Coming into the season, there was a lot of speculation on what Michigan was going to be. Not that last year was a fluke, but this team lost Aidan Hutchinson, David Ojabo, and Dax Hill, among others, plus their offensive and defensive coordinators. Under normal circumstances, it would be hard to bounce back, but add in Jim Harbaugh aggressively pursuing the NFL and a botched quarterback competition, and it was fair to question if Harbaugh could lead Michigan back to the mountaintop, or if the Big Ten would revert to the norm and run through Columbus.

Harbaugh and the Wolverines silenced the doubters emphatically with a 12-0 season and an explosive beat down of Ohio State.

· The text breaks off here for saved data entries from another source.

(* ===== verification/Store.v ===== *)
(** * internal/store: PostgresStore

    Every method is a program over the effects of [Effects]: it reads the clock or
    random bytes, sends its statements one by one, and decides on the answers, as
    store.go does.  UpdateJob and CancelJob are two statements, so other threads can
    run between their SELECT and their UPDATE.

    [scan_null] is what pgx's [Scan] gives for an SQL NULL read into a Go string:
    [None] is a scan error, which is what pgx v5 documents. *)

From S2P Require Import Prelude GoLib Models Breaker Sql Effects.

(** ** errors.go *)

Definition msg_not_found : string := "store: job not found".
Definition msg_invalid_transition : string := "store: invalid state transition".
Definition msg_duplicate_key : string := "store: duplicate idempotency key".
Definition ErrJobNotFound : error := New msg_not_found.
Definition ErrInvalidTransition : error := New msg_invalid_transition.
Definition ErrDuplicateIdempotencyKey : error := New msg_duplicate_key.

(** [pgx.ErrNoRows] and the scan error of pgx. *)
Definition msg_no_rows : string := "no rows in result set".
Definition ErrNoRows : error := New msg_no_rows.
Definition scan_error : error := Errorf "cannot scan NULL into *string" [].
Definition rand_error : error := Errorf "crypto/rand: read failed" [].

Class Pgx := { scan_null : option string }.

(** ** The state machine *)

Definition CanTransition (from to : JobState) : bool :=
  if bool_decide (from = JobStateCompleted) || bool_decide (from = JobStateDead) then false
  else if bool_decide (from = JobStatePending) then
    bool_decide (to = JobStateRunning) || bool_decide (to = JobStateDead)
  else if bool_decide (from = JobStateRunning) then
    bool_decide (to = JobStateCompleted) || bool_decide (to = JobStateFailed) || bool_decide (to = JobStateDead)
  else if bool_decide (from = JobStateFailed) then
    bool_decide (to = JobStatePending) || bool_decide (to = JobStateDead)
  else false.

(** ** Rows and jobs *)

Definition nullableString (value : string) : option string :=
  if bool_decide (value = "") then None else Some value.

(** The row CreateJob inserts. *)
Definition job_row (job : Job) : Row :=
  mkRow (Job.ID job) (nullableString (Job.IdempotencyKey job)) (Job.Task job) (Job.State job) (Job.Attempt job)
    (Job.LastError job) (pg_ts <$> Job.ScheduledAt job) (pg_ts <$> Job.StartedAt job)
    (pg_ts <$> Job.LeaseExpiresAt job) (nullableString (Job.LeaseToken job)) (pg_ts <$> Job.CompletedAt job)
    (pg_ts (Job.CreatedAt job)) (pg_ts (Job.UpdatedAt job)) (Job.Metadata job).

(** The parameters UpdateJob passes. *)
Definition update_args (job : Job) (now : Z) : UpdateArgs :=
  mkUpdateArgs (Job.State job) (Job.Attempt job) (Job.LastError job) (Job.ScheduledAt job) (Job.StartedAt job)
    (Job.LeaseExpiresAt job) (nullableString (Job.LeaseToken job)) (Job.CompletedAt job) now (Job.Metadata job)
    (Task.Metadata (Job.Task job)) (Task.RetryCount (Job.Task job)) (Job.ID job) (Job.LeaseToken job).

Section Store.
Context {coll : Collation} {env : Env} {pgx : Pgx}.

Definition scan_text (column : option string) : option string :=
  match column with Some s => Some s | None => scan_null end.

Definition scan_row (r : Row) : option Job :=
  key ← scan_text (r_key r);
  token ← scan_text (r_lease_token r);
  Some (Job.mkJob (r_id r) key (r_task r) (r_state r) (r_attempt r) (r_scheduled_at r) (r_started_at r)
          (r_lease_expires_at r) token (r_completed_at r) (r_last_error r) (r_metadata r)
          (r_created_at r) (r_updated_at r)).

Definition scanJob (row : res (option Row) error) : res Job error :=
  match row with
  | Err e => Err e
  | Ok None => Err ErrNoRows
  | Ok (Some r) => match scan_row r with Some job => Ok job | None => Err scan_error end
  end.

(** The tail shared by GetJob, GetJobByIdempotencyKey and ClaimNextJob. *)
Definition found (r : res Job error) : res Job error :=
  match r with
  | Ok job => Ok job
  | Err e => if errors_Is e msg_no_rows then Err ErrJobNotFound else Err e
  end.

Definition isIdempotencyUniqueViolation (e : error) : bool :=
  match errors_As_pg e with
  | Some (code, constraint) =>
      bool_decide (code = "23505") && bool_decide (constraint = "jobs_idempotency_key_idx")
  | None => false
  end.

Definition newLeaseToken : prog Ev (option string) :=
  perform bytes := ERand 16 in
  Ret (option_map HexEncode bytes).

(** ** The methods *)

Definition CreateJob (job : Job) : prog Ev (option error) :=
  perform now := ENow in
  let job := if IsZero (Job.CreatedAt job) then Job.set_CreatedAt now job else job in
  let job := Job.set_UpdatedAt now job in
  perform r := ESql (SInsert (job_row job)) in
  Ret match r with
       | Ok _ => None
       | Err e => if isIdempotencyUniqueViolation e then Some ErrDuplicateIdempotencyKey else Some e
       end.

Definition GetJob (id : string) : prog Ev (res Job error) :=
  perform r := ESql (SSelectId id) in
  Ret (found (scanJob r)).

Definition GetJobByIdempotencyKey (key : string) : prog Ev (res Job error) :=
  perform r := ESql (SSelectKey key) in
  Ret (found (scanJob r)).

Definition affected (r : res Z error) : option error :=
  match r with
  | Err e => Some e
  | Ok n => if n =? 0 then Some ErrInvalidTransition else None
  end.

(** The fenced UPDATE of UpdateJob. *)
Definition write_job (job : Job) : prog Ev (option error) :=
  perform now := ENow in
  perform r := ESql (SUpdate (update_args job now)) in
  Ret (affected r).

Definition UpdateJob (job : Job) : prog Ev (option error) :=
  let! existing := GetJob (Job.ID job) in
  match existing with
  | Err e => Ret (Some e)
  | Ok existing =>
      if negb (CanTransition (Job.State existing) (Job.State job)) then Ret (Some ErrInvalidTransition)
      else write_job job
  end.

Definition CancelJob (id : string) : prog Ev (option error) :=
  let! job := GetJob id in
  match job with
  | Err e => Ret (Some e)
  | Ok job =>
      if negb (CanTransition (Job.State job) JobStateDead) then Ret (Some ErrInvalidTransition)
      else
        perform now := ENow in
        perform r := ESql (SCancel JobStateDead now id) in
        Ret match r with Ok _ => None | Err e => Some e end
  end.

Definition ClaimNextJob (leaseDuration : Z) : prog Ev (res Job error) :=
  perform now := ENow in
  let! token := newLeaseToken in
  match token with
  | None => Ret (Err (wrapf "store: generate lease token: " rand_error))
  | Some token =>
      perform r := ESql (SClaim now (now + leaseDuration) token now) in
      Ret (found (scanJob r))
  end.

Definition RenewLease (job : Job) (leaseDuration : Z) : prog Ev (option error) :=
  if bool_decide (Job.LeaseToken job = "") then Ret (Some ErrInvalidTransition)
  else
    perform now := ENow in
    perform r := ESql (SRenew (now + leaseDuration) (Job.ID job) (Job.LeaseToken job)) in
    Ret (affected r).

Definition RequeueExpiredRunning (limit : Z) : prog Ev (res Z error) :=
  if limit <=? 0 then Ret (Ok 0) else trigger (ESql (SRequeue limit)).

Definition ReleaseClaim (job : Job) (reason : string) : prog Ev (option error) :=
  perform r := ESql (SRelease reason (Job.ID job) (Job.LeaseToken job)) in
  Ret (affected r).

(** ** Listing *)

Record ListFilter := mkListFilter {
  lf_State : JobState;
  lf_Limit : Z;
  lf_Cursor : string;
}.

Definition encodeCursor (t : Z) (id : string) : string :=
  B64Encode (Itoa (t / 1000) +:+ String "|"%char id).

Definition decodeCursor (c : string) : res (Z * string) error :=
  match B64Decode c with
  | None => Err (Errorf "illegal base64 data" [])
  | Some raw =>
      match SplitN2 "|"%char raw with
      | (_, None) => Err (Errorf "malformed cursor" [])
      | (micros, Some id) =>
          match ParseInt 64 micros with
          | None => Err (Errorf "strconv.ParseInt" [])
          | Some m => Ok (m * 1000, id)
          end
      end
  end.

Definition clamp_limit (n : Z) : Z :=
  let n := if n <=? 0 then 50 else n in if 500 <? n then 500 else n.

(** The scan loop: the first row that does not scan ends it with an error. *)
Fixpoint scan_rows (rs : list Row) : res (list Job) error :=
  match rs with
  | [] => Ok []
  | r :: rs' =>
      match scan_row r with
      | None => Err scan_error
      | Some job => match scan_rows rs' with Ok js => Ok (job :: js) | Err e => Err e end
      end
  end.

(** One page: [limit] jobs, and a cursor when one more was there. *)
Definition cut_page (limit : Z) (jobs : list Job) : list Job * string :=
  if limit <? Z.of_nat (length jobs) then
    match jobs !! Z.to_nat (limit - 1) with
    | Some last => (take (Z.to_nat limit) jobs, encodeCursor (Job.CreatedAt last) (Job.ID last))
    | None => (take (Z.to_nat limit) jobs, "")
    end
  else (jobs, "").

Definition ListJobs (filter : ListFilter) : prog Ev (res (list Job * string) error) :=
  let limit := clamp_limit (lf_Limit filter) in
  let state := if bool_decide (lf_State filter = "") then None else Some (lf_State filter) in
  match (if bool_decide (lf_Cursor filter = "") then Ok None
         else match decodeCursor (lf_Cursor filter) with
              | Ok b => Ok (Some b)
              | Err e => Err (wrapf "store: invalid cursor: " e)
              end) with
  | Err e => Ret (Err e)
  | Ok bound =>
      perform r := ESql (SList state bound (limit + 1)) in
      Ret match r with
           | Err e => Err e
           | Ok rs => match scan_rows rs with Ok jobs => Ok (cut_page limit jobs) | Err e => Err e end
           end
  end.

(** ** Lemmas *)

Definition terminal (st : JobState) : Prop := st = JobStateCompleted \/ st = JobStateDead.

Lemma CanTransition_terminal from to : terminal from -> CanTransition from to = false.
Proof. by intros [->| ->]. Qed.

Lemma scan_row_state r job : scan_row r = Some job -> Job.State job = r_state r /\ Job.ID job = r_id r.
Proof.
  unfold scan_row. destruct (scan_text (r_key r)), (scan_text (r_lease_token r)); simpl; by intros [= <-].
Qed.

(** What a read returns is the row that is there. *)
Lemma exec_GetJob id w job w' :
  exec (GetJob id) w = (Ok job, w') ->
  w_db w' = w_db w /\ w_tick w' = S (w_tick w) /\ exists r, w_db w !! id = Some r /\ scan_row r = Some job.
Proof.
  unfold exec, GetJob. simpl. destruct (env_sql (w_tick w)) as [|e|e]; simpl; intros [= Hres <-].
  - split_and!; [done..|]. destruct (w_db w !! id) as [r|] eqn:Hr; simpl in *; [|done].
    exists r. split; [done|]. destruct (scan_row r); simpl in *; by simplify_eq.
  - by destruct (errors_Is e msg_no_rows).
  - by destruct (errors_Is e msg_no_rows).
Qed.

Lemma exec_GetJob_db id w : w_db (exec (GetJob id) w).2 = w_db w.
Proof. unfold exec, GetJob. simpl. by destruct (env_sql (w_tick w)). Qed.

(** ** The store's calls, as one type *)

Inductive StoreCall :=
| CallCreate (job : Job)
| CallUpdate (job : Job)
| CallGet (id : string)
| CallGetByKey (key : string)
| CallCancel (id : string)
| CallClaim (lease : Z)
| CallRenew (job : Job) (lease : Z)
| CallRequeue (limit : Z)
| CallRelease (job : Job) (reason : string)
| CallList (filter : ListFilter).

Definition ignore {A} (p : prog Ev A) : prog Ev unit := let! _ := p in Ret tt.

Definition store_call (c : StoreCall) : prog Ev unit :=
  match c with
  | CallCreate job => ignore (CreateJob job)
  | CallUpdate job => ignore (UpdateJob job)
  | CallGet id => ignore (GetJob id)
  | CallGetByKey key => ignore (GetJobByIdempotencyKey key)
  | CallCancel id => ignore (CancelJob id)
  | CallClaim lease => ignore (ClaimNextJob lease)
  | CallRenew job lease => ignore (RenewLease job lease)
  | CallRequeue limit => ignore (RequeueExpiredRunning limit)
  | CallRelease job reason => ignore (ReleaseClaim job reason)
  | CallList filter => ignore (ListJobs filter)
  end.

Lemma exec_ignore {A} (p : prog Ev A) w : (exec (ignore p) w).2 = (exec p w).2.
Proof. unfold ignore. rewrite exec_bind. by destruct (exec p w). Qed.

Lemma exec_sql {X A} (s : Stmt X) (k : res X error -> prog Ev A) w :
  exists r w', exec (Vis (ESql s) k) w = exec (k r) w' /\ w_tick w' = S (w_tick w) /\
    (w_db w' = w_db w \/ w_db w' = (exec_stmt (env_view (w_tick w)) s (w_db w)).2).
Proof.
  unfold exec. simpl. destruct (exec_stmt _ s (w_db w)) as [x db'] eqn:He.
  destruct (env_sql (w_tick w)); simpl; do 2 eexists; split_and!; eauto.
Qed.

(** The store's methods only read the clock and random bytes and send statements. *)
Lemma UpdateJob_quiet job : all_effects quiet (UpdateJob job).
Proof. unfold UpdateJob, GetJob, write_job. effects. Qed.

Lemma ReleaseClaim_quiet job reason : all_effects quiet (ReleaseClaim job reason).
Proof. unfold ReleaseClaim. effects. Qed.

Lemma ClaimNextJob_quiet lease : all_effects quiet (ClaimNextJob lease).
Proof. unfold ClaimNextJob, newLeaseToken. effects. Qed.

Lemma RequeueExpiredRunning_quiet limit : all_effects quiet (RequeueExpiredRunning limit).
Proof. unfold RequeueExpiredRunning. effects. Qed.
End Store.

#[export] Hint Resolve UpdateJob_quiet ReleaseClaim_quiet ClaimNextJob_quiet RequeueExpiredRunning_quiet : effects.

After this year’s version of ‘The Game,’ it is time to give Harbaugh his respect. Not only has he beaten Ohio State two years in a row, but he’s also done it two different ways. Last season was a beatdown where Michigan bullied Ohio State on both lines of scrimmage with a punishing run game and an elite defensive line. This season, Michigan tried to maintain that identity, but with star running back Blake Corum injured, they instead turned into a big-play offense, torching Ohio State for five touchdowns on plays over 40 yards — three of which were 75 yards or longer. Harbaugh showed an ability to adapt and outcoach Ryan Day en route to his second victory over his rival.

It is safe to say that former Ohio State coach Urban Meyer had Harbaugh’s number. Meyer was 7-0 against Michigan and 4-0 against Harbaugh. After the past two seasons, Harbaugh is 2-1 against Ryan Day, and I would say that he has Days’ number and is in his head. Ohio State never had questions about their toughness under Meyer, but with Day at the helm they have been bullied by multiple programs, and Harbaugh has built a machine that will out-tough Ohio State since it can’t out-talent them.

I don’t know about you, but I am not confident that Day and the Buckeyes will go into Ann Arbor next season and beat the Wolverines in the Big House. Michigan is officially the class of the Big Ten until proven otherwise. Ryan Day’s saving grace may just be that Harbaugh has been at Michigan for eight seasons — four more than any other stop in his career — and the NFL with undoubtedly come calling. Look no further than the Indianapolis Colts, another team in crisis where hiring a former player to save them may be attractive.

That is all hearsay, so unless Jim Harbaugh hangs up his collegiate whistle and heads to the NFL, the Wolverines own the Big Ten until further notice.